If you watched Monday's Republican Debate (which 99% percent of America did not) you probably noticed what everyone else noticed: Pawlenty's refusal to use "Obamnycare", Michele Bachmann's onstage Presidential announcement and Newt Gingrich and Herman Cain attempting to explain the difference between a "good Muslim" and a "bad Muslim". But did you notice the word used by most of the candidates repeatedly? Repeal.
Newt Gingrich, Mitt Romney, Tim Pawlenty, Michele Bachmann, and Rick Santorum listed accomplishments of the Democratic House, Senate and White House that they would Repeal if they became President. (You have to assume they mean they would ask the Congress to Repeal these acts because "repeal" is not a power granted to the Executive branch). The list begins with "Obamacare", includes Repealing the Repeal of "Don't Ask, Don't Tell", which was widely supported in polls among Republicans, Independents and Democrats but which Santorum Called an "experiment". Also on the repeal list, new regulations on corporate governance enacted after the financial crash of 2008 (the Sarbanes-Oxley bill has a two-part name for the Republican and the Democrat who were its cosponsors) and the repeal of the Consumer Protection Act (AKA Dodd-Frank) which would protect consumers from predatory financial practices. (Elizabeth Warren's nomination to run this bureau is stalled in the Senate).
But the Repeal of the health care legislation and other bills are just what you hear in campaign politics. There is actually a lot more on the repeal list. Michele Bachmann has talked about repealing the Clean Water Act, a lot of Tea Party Republicans want to eliminate the Department of Energy and Education, and Rick Santorum has outdone even himself when it comes to restricting a woman's right to abortion. He now says he supports criminalizing the act of performing abortions by doctors. All of this accomplished during the last 100 years, give or take.
In the 20th Century, the United States made progressive leaps for the benefit of the people. The past 100 years saw Constitutional amendments expanding the rights of Americans and programs that protect the most vulnerable in a social safety net and labor laws to protect workers from dangerous conditions in the workplace. Now many of those are under attack. Medicare for example was established in the 1965 "Social Security Act" and signed by President Lyndon Johnson to provide health insurance to the elderly and the poor but as Lawrence and other guests on "The Last Word" have said, would be dramatically changed if Rep. Paul Ryan's (R-WI) budget were to pass.

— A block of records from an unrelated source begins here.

Lemma bytes_be_loop_be l b :
  Forall byte_range l -> 0 < b < 256 ->
  forall fuel acc, (S (List.length l) <= fuel)%nat ->
  bytes_be_loop fuel (be_to_Z (b :: l)) acc = b :: l ++ acc.
Proof.
  intros Hl Hb. induction l as [|x l IH] using rev_ind; intros fuel acc Hf.
  - destruct fuel as [|f]; [lia|].
    replace (be_to_Z [b]) with b by (unfold be_to_Z; simpl; lia).
    simpl bytes_be_loop. replace (0 <? b) with true by (symmetry; apply Z.ltb_lt; lia).
    rewrite Z.div_small, Z.mod_small by lia. rewrite bytes_be_loop_zero. reflexivity.
  - apply Forall_app in Hl. destruct Hl as [Hl Hx]. inversion Hx as [|? ? Hx' _]; subst.
    unfold byte_range in Hx'. rewrite length_app in Hf. simpl in Hf.
    destruct fuel as [|f]; [lia|].
    rewrite app_comm_cons, be_to_Z_app.
    pose proof (be_to_Z_range l Hl) as Hr. rewrite be_to_Z_cons.
    assert (Hp : 1 <= 256 ^ Z.of_nat (List.length l))
      by (pose proof (Z.pow_pos_nonneg 256 (Z.of_nat (List.length l))); lia).
    set (N := b * 256 ^ Z.of_nat (List.length l) + be_to_Z l).
    assert (HN : 0 < N) by (unfold N; nia).
    simpl bytes_be_loop. replace (0 <? N * 256 + x) with true by (symmetry; apply Z.ltb_lt; lia).
    replace ((N * 256 + x) / 256) with N
      by (rewrite Z.div_add_l by lia; rewrite Z.div_small by lia; lia).
    replace ((N * 256 + x) mod 256) with x
      by (rewrite Z.add_comm, Z.mod_add by lia; rewrite Z.mod_small; lia).
    unfold N. rewrite <- be_to_Z_cons. rewrite IH by (auto; lia).
    rewrite <- app_assoc. reflexivity.
Qed.
(** ... so what follows it in [main] never reaches the copy. *)
Lemma dry_create_and_copy (selected : Path) (case_id notebook_folder : option string) :
  dry (create_and_copy selected case_id notebook_folder) (fun _ => True).
Proof.
  unfold create_and_copy.
  apply dry_bind with (Q := fun r : Z + option Path =>
                               match r with inl _ => True | inr d => d = None end).
  - apply dry_try_except.
    + apply dry_bind with (Q := fun r => r = None);
        [apply dry_create_directory|].
      intros a ->. now apply dry_ret.
    + intro e. apply dry_bind_any; [apply dry_log|].
      intro. now apply dry_ret.
  - intros [code|new_dir] Hq.
    + apply dry_ret_any.
    + subst new_dir. apply dry_bind_any; [apply dry_get|]. intro usable.
      repeat dry_step.
Qed.

(** In dry-run mode [main] leaves the file system as it found it, on
    every input and at every level of the logger. *)
Lemma dry_main : dry main (fun _ => True).
Proof.
  unfold main.
  repeat (cbv zeta;
          first [ apply dry_create_and_copy
                | apply dry_case_id_loop
                | apply dry_get_list_of_notebooks
                | apply dry_while_True_input; intro; apply dry_select_body
                | dry_step ]).
Qed.

End DryRunOfTheProgram.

Some of the repeal ideas seem to run contrary to each other. Candidate now Senator Rand Paul, Tea Party Republican of Kentucky, explained on Rachel Maddow's show why he believed that the "Civil Rights act of 1964" which "prohibited discrimination in public places" is government intrusion that restricts the personal liberty of the would be discriminator. Yet his party also controls the North Carolina Legislature which is pursuing a bill requiring that voters present a government issued ID card to vote. Some might argue that is actually more government intrusion but either way it takes a stab at the Voting Rights act of 1965 which outlawed practices like "polling tests" meant to prevent American Citizens, especially blacks, from Voting.
Speaker of the House John Boehner and Arizona's Senator Jon Kyl have said they would consider repeal of the 14th amendment because of its "birthright clause" which grants anyone born on U.S. Soil automatic citizenship. Ironically the 14th Amendment also includes the due process clause preventing governments from depriving people of "life, liberty, or property" which sounds like something the Tea Party would favor. (Ok, the 14th Amendment was adopted in 1868 but it's the basis of the Supreme Court decision Brown v. Board of Education in 1954 Which banned racial segregation and found that separate is not equal.)

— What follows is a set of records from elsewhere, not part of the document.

(** Digits with single underscores between them; [prev_us] says that the
    previous character was an underscore, [seen] that a digit was read. *)
Fixpoint scan_digits (prev_us seen : bool) (acc : Z) (s : string) : option Z :=
  match s with
  | EmptyString => if prev_us || negb seen then None else Some acc
  | String c s' =>
      if is_underscore c then
        if prev_us then None else scan_digits true seen acc s'
      else
        match digit_val c with
        | Some d => scan_digits false true (10 * acc + d) s'
        | None => None
        end
  end.

Definition split_sign (s : string) : bool * string :=
  match s with
  | String c r =>
      if (ord c =? 45)%N then (true, r)
      else if (ord c =? 43)%N then (false, r)
      else (false, s)
  | EmptyString => (false, s)
  end.

Definition int_of_str (s : string) : result Z :=
  let (neg, body) := split_sign (int_rstrip (int_lstrip s)) in
  match body with
  | String c _ =>
      if is_underscore c then raise ValueError
      else
        match scan_digits false false 0 body with
        | Some n => ret (if neg then - n else n)
        | None => raise ValueError
        end
  | EmptyString => raise ValueError
  end.

End Str.

(** ** Python lists *)

(** [l[i]] for a non-negative constant index. *)
Definition getitem {A} (l : list A) (i : nat) : result A :=
  match l !! i with
  | Some a => ret a
  | None => raise IndexError
  end.

(** ** Process records *)

Record ProcessInfo : Type := mkProcessInfo {
  pid : Z;
  name : string;
  command : option string
}.

(** ** The process listing parsers *)

(** The body of the loop of [parse_ps_output] for one line: [None] is
    [continue], [Some p] is [processes.append(p)]. *)
Definition parse_ps_line (line : string) : result (option ProcessInfo) :=
  let parts := Str.split_ws 2 (Str.strip line) in
  if (length parts <? 2)%nat then ret None
  else
    do p0 <- getitem parts 0 in
    match Str.int_of_str p0 with
    | inl ValueError => ret None
    | inl e => raise e
    | inr pid =>
        do name <- getitem parts 1 in
        do command <-
          (if (2 <? length parts)%nat
           then (do c <- getitem parts 2 in ret (Some c))
           else ret None) in
        let text := Str.lower (Str.join " " (drop 1 parts)) in
        if Str.contains "zoom" text
        then ret (Some (mkProcessInfo pid name command))
        else ret None
    end.

Fixpoint parse_ps_loop (lines : list string) (processes : list ProcessInfo)
  : result (list ProcessInfo) :=
  match lines with
  | [] => ret processes
  | line :: rest =>
      do r <- parse_ps_line line in
      match r with
      | Some p => parse_ps_loop rest (processes ++ [p])
      | None => parse_ps_loop rest processes
      end
  end.

Definition parse_ps_output (output : string) : result (list ProcessInfo) :=
  parse_ps_loop (Str.splitlines output) [].

(** ** The [csv] reader

    [csv.reader] with the default dialect: a comma as delimiter, the
    double quote as quote character, doubled quotes inside quoted fields,
    no escape character, not strict.  States that the default dialect
    cannot reach are left out.
    The reader is the one of CPython 3.11 and later, where a NUL in a line
    is an ordinary character. *)

Module Csv.

Inductive ParserState : Type :=
| START_RECORD
| START_FIELD
| IN_FIELD
| IN_QUOTED_FIELD
| QUOTE_IN_QUOTED_FIELD
| EAT_CRNL.

Record ReaderObj : Type := mkReader {
  fields : list string;
  state : ParserState;
  field : string;
  field_len : N
}.

(** [csv.field_size_limit()] when nobody changed it. *)
Definition field_limit : N := 131072.

Definition delimiter : ascii := ascii_of_N 44.
Definition quotechar : ascii := ascii_of_N 34.

Definition is_state (s t : ParserState) : bool :=
  match s, t with
  | START_RECORD, START_RECORD | START_FIELD, START_FIELD
  | IN_FIELD, IN_FIELD | IN_QUOTED_FIELD, IN_QUOTED_FIELD
  | QUOTE_IN_QUOTED_FIELD, QUOTE_IN_QUOTED_FIELD | EAT_CRNL, EAT_CRNL => true
  | _, _ => false
  end.

Definition set_state (s : ParserState) (r : ReaderObj) : ReaderObj :=
  mkReader (fields r) s (field r) (field_len r).

Definition parse_reset (r : ReaderObj) : ReaderObj :=
  mkReader [] START_RECORD EmptyString 0.
(** * NetApp volume migration: the scheduler of [main.py]

    A shallow embedding of [VolumeMove] (the polling worker
    [wait_for_move_completion] / [process_volume_move], the bounded
    dispatcher [process_volume_list]) and of the target collection done by
    [main], followed by the properties of the design notes that can be
    checked against them.

    Conventions.
    - Strings are sequences of code points below 256 ([string] of [ascii]).
    - [time.time()] is read in whole seconds ([Z]); time passes only in the
      calls that block: a status query, the start of a move, [time.sleep].
    - The vendor control plane is a [ControlPlane]: what
      [initiate_volume_move_cli] answers for a volume and what the n-th
      [Job.get()] of a job answers.
    - Python dictionaries that are only read and written by key are [gmap]s;
      [in_progress], which is iterated, is an insertion-ordered association
      list with unique keys. *)

From Stdlib Require Import ZArith Lia Ascii.
From Equations Require Import Equations.
From stdpp Require Import gmap strings list.

(** ** Strings: [str.lower], [str.strip] *)

(** [str.lower] on one code point below 256: A-Z, and the Latin-1 capitals
    192..222 except the multiplication sign 215, move up by 32. *)
Definition lower_char (c : ascii) : ascii :=
  let n := nat_of_ascii c in
  if ((65 <=? n) && (n <=? 90)) || ((192 <=? n) && (n <=? 222) && negb (n =? 215))
  then ascii_of_nat (n + 32)
  else c.

Fixpoint str_lower (s : string) : string :=
  match s with
  | EmptyString => EmptyString
  | String c r => String (lower_char c) (str_lower r)
  end.
(** * networking-bgpvpn: the BGP VPN connection store and the dashboard's
      association reconciliation

    Two source files are embedded here:
    - [networking_bgpvpn/neutron/db/bgpvpn_db.py], the SQLAlchemy-backed
      mixin [BGPVPNPluginDb] (module [Db]);
    - [bgpvpn_dashboard/dashboards/project/bgpvpn/workflows.py], the Horizon
      workflow [UpdateBgpVpnAssociations] (module [Dashboard]).

    Python dictionaries are finite maps from strings to dynamically typed
    values, exceptions are an explicit error type, and the SQLAlchemy session
    and the dashboard's REST client are explicit states threaded through
    the calls. *)

From Stdlib Require Import Ascii.
From stdpp Require Import gmap strings list fin_maps.

(** ** Python values and strings *)

(** The Python values that flow through the two files: [None], booleans,
    strings and lists of strings. *)
Inductive pyval : Type :=
  | PNone
  | PBool (b : bool)
  | PStr (s : string)
  | PList (l : list string).

Global Instance pyval_eq_dec : EqDecision pyval.
Proof. solve_decision. Defined.

(** Python truthiness, as used by [if not x]. *)
Definition truthy (v : pyval) : bool :=
  match v with
  | PNone => false
  | PBool b => b
  | PStr "" => false
  | PStr _ => true
  | PList [] => false
  | PList _ => true
  end.

(** [sep.join(l)] *)
Fixpoint str_join (sep : string) (l : list string) : string :=
  match l with
  | [] => ""
  | [x] => x
  | x :: rest => x +:+ sep +:+ str_join sep rest
  end.

(** [s.split(c)] for a one-character separator: always at least one field,
    and [n] separators give [n + 1] fields. *)
Fixpoint str_split (c : ascii) (s : string) : list string :=
  match s with
  | "" => [""]
  | String a s' =>
      if Ascii.eqb a c then "" :: str_split c s'
      else match str_split c s' with
           | f :: fs => String a f :: fs
           | [] => [String a ""]
           end
  end.

(** Iterating a Python string yields its one-character substrings. *)
Fixpoint str_chars (s : string) : list string :=
  match s with
  | "" => []
  | String a s' => String a "" :: str_chars s'
  end.

(** [c in s] for a character [c]. *)
Fixpoint str_contains (c : ascii) (s : string) : bool :=
  match s with
  | "" => false
  | String a s' => Ascii.eqb a c || str_contains c s'
  end.

(** [s.count(c)] for a character [c]. *)
Fixpoint str_count (c : ascii) (s : string) : nat :=
  match s with
  | "" => 0
  | String a s' => (if Ascii.eqb a c then 1 else 0) + str_count c s'
  end.

Definition comma : ascii := ","%char.

Definition comma_free (s : string) : Prop := str_contains comma s = false.

(** ** Results and exceptions *)

(** A call returns a value or raises an exception of type [E]. *)
Inductive result (E A : Type) : Type :=
  | Ok (a : A)
  | Err (e : E).
Global Arguments Ok {E A} a.
Global Arguments Err {E A} e.

Global Instance result_ret {E} : MRet (result E) := λ A a, Ok a.
Global Instance result_bind {E} : MBind (result E) := λ A B k r,
  match r with
  | Ok a => k a
  | Err e => Err e
  end.

(** ** The connection store: [bgpvpn_db.py] *)

Module Db.

(** The exceptions that the store and the library calls it makes can raise. *)
Inductive exn : Type :=
  | KeyError (key : string)
  | TypeError
  | AttributeError
  | NoResultFound
  | MultipleResultsFound
  | AdminRequired
  | BGPVPNConnectionNotFound (conn_id : string)
  | BGPVPNConnectionMissingRouteTarget.

Global Instance db_exn_eq_dec : EqDecision exn.
Proof. solve_decision. Defined.

Abbreviation res := (result exn).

There are many more examples (Wisconsin?). That’s why "The Last Word" is starting a new Web Series called "Repealing the 20th Century - Reversing 100 Years of Progress". Whenever we see a story that appears to push back the clock, we'll post it. We will even try to highlight some anniversaries of key moments of progress in this spot as we watch the political rhetoric heat up on the slog to the 2012 Presidential Election.
We should also note that this trend was spotted by numerous other journalists including Washington Post Columnist Harold Meyerson in his piece from April 5th about the Rep. Paul Ryan budget proposal. So we're giving credit where it is due. Get ready for a steady stream of posts.